My Big Fat Belfast Christmas – full of heart and soul (Theatre at the Mill until 31 December)

Although their annual Christmas shows at the Theatre at the Mill in Newtownabbey are dressed up with humorous trimmings and larger-than-life characters, Julie Maxwell and Caroline Curran write with pathos about real issues with which audiences can empathise.

My Big Fat Belfast Christmas was first performed five years ago. The script was given a polish over the summer, not long before Julie Maxwell’s sudden death. Despite Maxwell’s sorely-felt absence from the tight-knit cast and production team, this year’s performance made me chuckle out loud – a rarity – as I watched Youcef travel over to his girlfriend’s home in Belfast to celebrate Christmas. The poor lad knew not what he was stepping into. And the host family were pretty up-tight about his arrival on Christmas Eve.

Social ‘entrepremanure’ Mags still lives at home with mum Mary and dad Joseph and doesn’t see eye to eye with her wee sister. But she’s buzzin’ to open her self-given present on Christmas morning. The spare room is filled with the beauty treatment stock she flogs to those she has online influence over. And with no room at the Premier Inn, wee Mary and her beau Youcef are having to stay next door with the neighbours.

Each of the main characters is harbouring a secret, something that will surely surface and change the whole complexion of the festive season in a grand farcical moment of catastrophe. When three strange men with gifts turn up at the door, you’ll begin to listen out for the bleating of sheep and a bright light over the theatre. Financial, familial and social stressors abound. Grief, anxiety and regrets abound. And Christmas only magnifies the problems.

Curran revels in the role of cheeky Mags, showing off her comic timing and facial expressions. Abigail McGibbon brilliantly plays the somewhat flustered Mum who is gloriously when tall and handsome Youcef steps over the threshold. The production plays up these uncomfortable moments to full effect, with director Fionnuala Kennedy elongating the pauses and giving each character a range of facial expressions and movements to create a horrific tableau of awkwardness.

As wee Mary, Bernadette Brown capably portrays a young woman who has returned home from the big smoke with trepidation, having to stand up to the exploits of Mags/Curran who throws shade like a champion dart player hitting treble 20. Dad Joe (James Doran) wanders around the house singing his own versions of classic festive songs, while Youcef pulls off the swaddling clothes that wee Mary has woven to protect his actual backstory and delivers a very amusing Stormont rap – “Brexit’s back … What’s the craic … Politics is cack …” – that would have been even better if Matthew Sharpe had thrown his whole body and hand/arm movements into the routine.

While there is much melancholy lurking in the front room, it’s covered up with sufficient levity that the final letter from the grave packs an emotional punch that hits you right in the tear ducts.
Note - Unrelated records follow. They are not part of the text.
(** * Attendance management system: a shallow embedding of [models.py]

    The development follows the layout of the Python sources:
    - [config.py]  becomes the record [config] and its shipped value [config_py];
    - the three SQLite tables of [db_init.py] become lists of row records
      inside [database], with their constraints (PRIMARY KEY AUTOINCREMENT,
      UNIQUE, FOREIGN KEY with [PRAGMA foreign_keys = ON]) checked by the
      statements that write to them;
    - [models.py] becomes the modules [Student], [Attendance] and [Session],
      written in a small state-and-exception monad whose state is an open
      [sqlite3] connection (the committed database and the uncommitted view).

    Calendar dates are Python [datetime.date] values, represented by their
    proleptic Gregorian ordinal ([date.toordinal()]); timestamps are Python
    [datetime.datetime] values, represented by the number of microseconds
    since 0001-01-01T00:00:00.  Both are bounded as in Python and arithmetic
    that leaves the range raises [OverflowError]. *)

From Stdlib Require Import String.
From Stdlib Require Import ZArith List Bool Lia Floats Uint63.
From Stdlib Require Import Permutation Sorted.
From Equations Require Import Equations.
From Equations.Prop Require Import Logic.
Import ListNotations.
Open Scope Z_scope.

(** ** Exceptions and the state-and-exception monad *)

Inductive exn : Type :=
| IntegrityError   (* sqlite3.IntegrityError: a table constraint failed *)
| OverflowError.   (* date or timedelta arithmetic out of range *)

Inductive result (A : Type) : Type :=
| Ok (a : A)
| Raise (e : exn).
Arguments Ok {A} a.
Arguments Raise {A} e.

(** A computation that reads and writes a state [S] and either returns a
    value or raises.  The state that is current when the exception is raised
    is kept: what happens to it is decided by the enclosing handler. *)
Definition M (S A : Type) : Type := S -> result A * S.

Definition ret {S A} (a : A) : M S A := fun s => (Ok a, s).

Definition raise {S A} (e : exn) : M S A := fun s => (Raise e, s).

Definition bind {S A B} (m : M S A) (k : A -> M S B) : M S B :=
  fun s => match m s with
           | (Ok a, s') => k a s'
           | (Raise e, s') => (Raise e, s')
           end.

(** [try: m except e: h e] *)
Definition try_except {S A} (m : M S A) (h : exn -> M S A) : M S A :=
  fun s => match m s with
           | (Ok a, s') => (Ok a, s')
           | (Raise e, s') => h e s'
           end.

Definition lift_result {S A} (r : result A) : M S A := fun s => (r, s).

Declare Scope monad_scope.
Delimit Scope monad_scope with monad.
Notation "x <- m ;; k" := (bind m (fun x => k))
  (at level 61, m at next level, right associativity) : monad_scope.
Notation "m ;;; k" := (bind m (fun _ => k))
  (at level 61, right associativity) : monad_scope.
Open Scope monad_scope.

(** [for x in l: f x] *)
Fixpoint for_each {S A} (f : A -> M S unit) (l : list A) : M S unit :=
  match l with
  | [] => ret tt
  | x :: l' => f x ;;; for_each f l'
  end.

(** ** Python's [datetime] module *)

Module datetime.

(** [date.toordinal()]: 1 is 0001-01-01, [MAXORDINAL] is 9999-12-31. *)
Definition date : Type := Z.
Definition MINORDINAL : Z := 1.
Definition MAXORDINAL : Z := 3652059.

Definition date_in_range (o : Z) : bool :=
  (MINORDINAL <=? o) && (o <=? MAXORDINAL).

(** [timedelta(days=n)]: the constructor refuses more than 999999999 days
    in either direction. *)
Definition MAX_DELTA_DAYS : Z := 999999999.

Definition timedelta_days (n : Z) : result Z :=
  if (- MAX_DELTA_DAYS <=? n) && (n <=? MAX_DELTA_DAYS)
  then Ok n else Raise OverflowError.

(** [d + timedelta(days=n)] *)
Definition date_add (d : date) (n : Z) : result date :=
  match timedelta_days n with
  | Raise e => Raise e
  | Ok n => if date_in_range (d + n) then Ok (d + n) else Raise OverflowError
  end.

(** [d - timedelta(days=n)] *)
Definition date_sub (d : date) (n : Z) : result date :=
  match timedelta_days n with
  | Raise e => Raise e
  | Ok n => if date_in_range (d - n) then Ok (d - n) else Raise OverflowError
  end.

(** [date.weekday()]: Monday is 0 and Sunday is 6.  CPython computes it as
    [(self.toordinal() + 6) % 7]. *)
Definition weekday (d : date) : Z := (d + 6) mod 7.

(** A [datetime.datetime]: microseconds since 0001-01-01T00:00:00. *)
Definition datetime : Type := Z.
Definition USEC_PER_HOUR : Z := 3600 * 1000000.
Definition USEC_PER_DAY : Z := 24 * USEC_PER_HOUR.

Definition datetime_in_range (t : Z) : bool :=
  (0 <=? t) && (t <? MAXORDINAL * USEC_PER_DAY).

(** [t.date()] *)
Definition date_of (t : datetime) : date := t / USEC_PER_DAY + 1.

(** [t + timedelta(hours=h)] *)
Definition datetime_add_hours (t : datetime) (h : Z) : result datetime :=
  if datetime_in_range (t + h * USEC_PER_HOUR)
  then Ok (t + h * USEC_PER_HOUR) else Raise OverflowError.

End datetime.
Import datetime.

(** The clock as one request sees it.  [now] is what [datetime.datetime.now()]
    returns, [today] is [datetime.date.today()], the date of the same local
    clock; [CURRENT_TIMESTAMP] is what SQLite fills into the [created_at]
    columns.  A request is served at one instant, so every reading of the
    clock inside one operation returns the same value. *)
Record clock : Type := {
  now : datetime;
  CURRENT_TIMESTAMP : datetime
}.

Definition today (clk : clock) : date := date_of (now clk).

(** ** [config.py] *)

Record config : Type := {
  ATTENDANCE_THRESHOLD : Z;
  ATTENDANCE_PERIOD_DAYS : Z;
  SESSION_LIFETIME : Z
}.

(** The values shipped in [config.py]. *)
Definition config_py : config := {|
  ATTENDANCE_THRESHOLD := 75;
  ATTENDANCE_PERIOD_DAYS := 30;
  SESSION_LIFETIME := 24
|}.

(** ** The database of [db_init.py] *)

Record student_row : Type := {
  st_id : Z;
  st_username : string;
  st_password : string;
  st_name : string;
  st_email : string;
  st_created_at : datetime
}.

Record attendance_row : Type := {
  at_id : Z;
  at_student_id : Z;
  at_date : date;
  at_logged_in : Z;
  at_login_time : option datetime
}.

Record session_row : Type := {
  se_id : Z;
  se_student_id : Z;
  se_session_token : string;
  se_created_at : datetime;
  se_expires_at : datetime
}.

(** Rows are kept in insertion order, which is rowid order.  The [seq_]
    fields are the [sqlite_sequence] counters of the AUTOINCREMENT keys. *)
Record database : Type := {
  students : list student_row;
  attendance : list attendance_row;
  sessions : list session_row;
  seq_students : Z;
  seq_attendance : Z;
  seq_sessions : Z
}.

(** An open connection: [committed] is what is on disk, [pending] is what the
    connection sees, including the statements of its open transaction. *)
Record connection : Type := {
  committed : database;
  pending : database
}.

Definition sql (A : Type) : Type := M connection A.

(** A SELECT: evaluated on the connection's view. *)
Definition select {A} (q : database -> A) : sql A :=
  fun c => (Ok (q (pending c)), c).

(** An INSERT, UPDATE or DELETE: it either changes the connection's view or
    raises and leaves it as it was. *)
Definition execute {A} (stmt : database -> result (A * database)) : sql A :=
  fun c => match stmt (pending c) with
           | Ok (a, db') => (Ok a, {| committed := committed c; pending := db' |})
           | Raise e => (Raise e, c)
           end.

(** [conn.commit()] *)
Definition commit : sql unit :=
  fun c => (Ok tt, {| committed := pending c; pending := pending c |}).

(** [with get_db_connection() as conn: body].  The connection is closed on
    every exit; closing discards a transaction that was not committed. *)
Definition get_db_connection {A} (body : sql A) : M database A :=
  fun db => let (r, c) := body {| committed := db; pending := db |} in
            (r, committed c).

(** AUTOINCREMENT: one more than the largest rowid the table ever held. *)
Definition max_rowid (ids : list Z) : Z := fold_right Z.max 0 ids.

Definition next_rowid (seq : Z) (ids : list Z) : Z :=
  Z.max seq (max_rowid ids) + 1.

Definition student_exists (db : database) (student_id : Z) : bool :=
  existsb (fun s => st_id s =? student_id) (students db).

(** *** Statements on [attendance] *)

Definition attendance_key (student_id : Z) (d : date) (r : attendance_row) : bool :=
  (at_student_id r =? student_id) && (at_date r =? d).

(** [date BETWEEN ? AND ?].  Dates are stored as ISO text with a four-digit
    year, so the text order SQLite uses is the calendar order. *)
Definition between (lo hi : date) (d : date) : bool :=
  (lo <=? d) && (d <=? hi).

Definition in_window (student_id : Z) (lo hi : date) (r : attendance_row) : bool :=
  (at_student_id r =? student_id) && between lo hi (at_date r).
Last year’s It’s a Wonderful Wee Christmas was dramatically more sophisticated, perhaps a sign of how far Maxwell/Curran had progressed in their writing partnership. But My Big Fat Belfast Christmas is full of soul, wearing its heart on its theatrical sleeve and a reminder that no matter how awkward your Christmas dinner is, it’ll never top the carry-on at Mary and Joe’s house!

My Big Fat Belfast Christmas continues at the Theatre at the Mill until New Year’s Eve.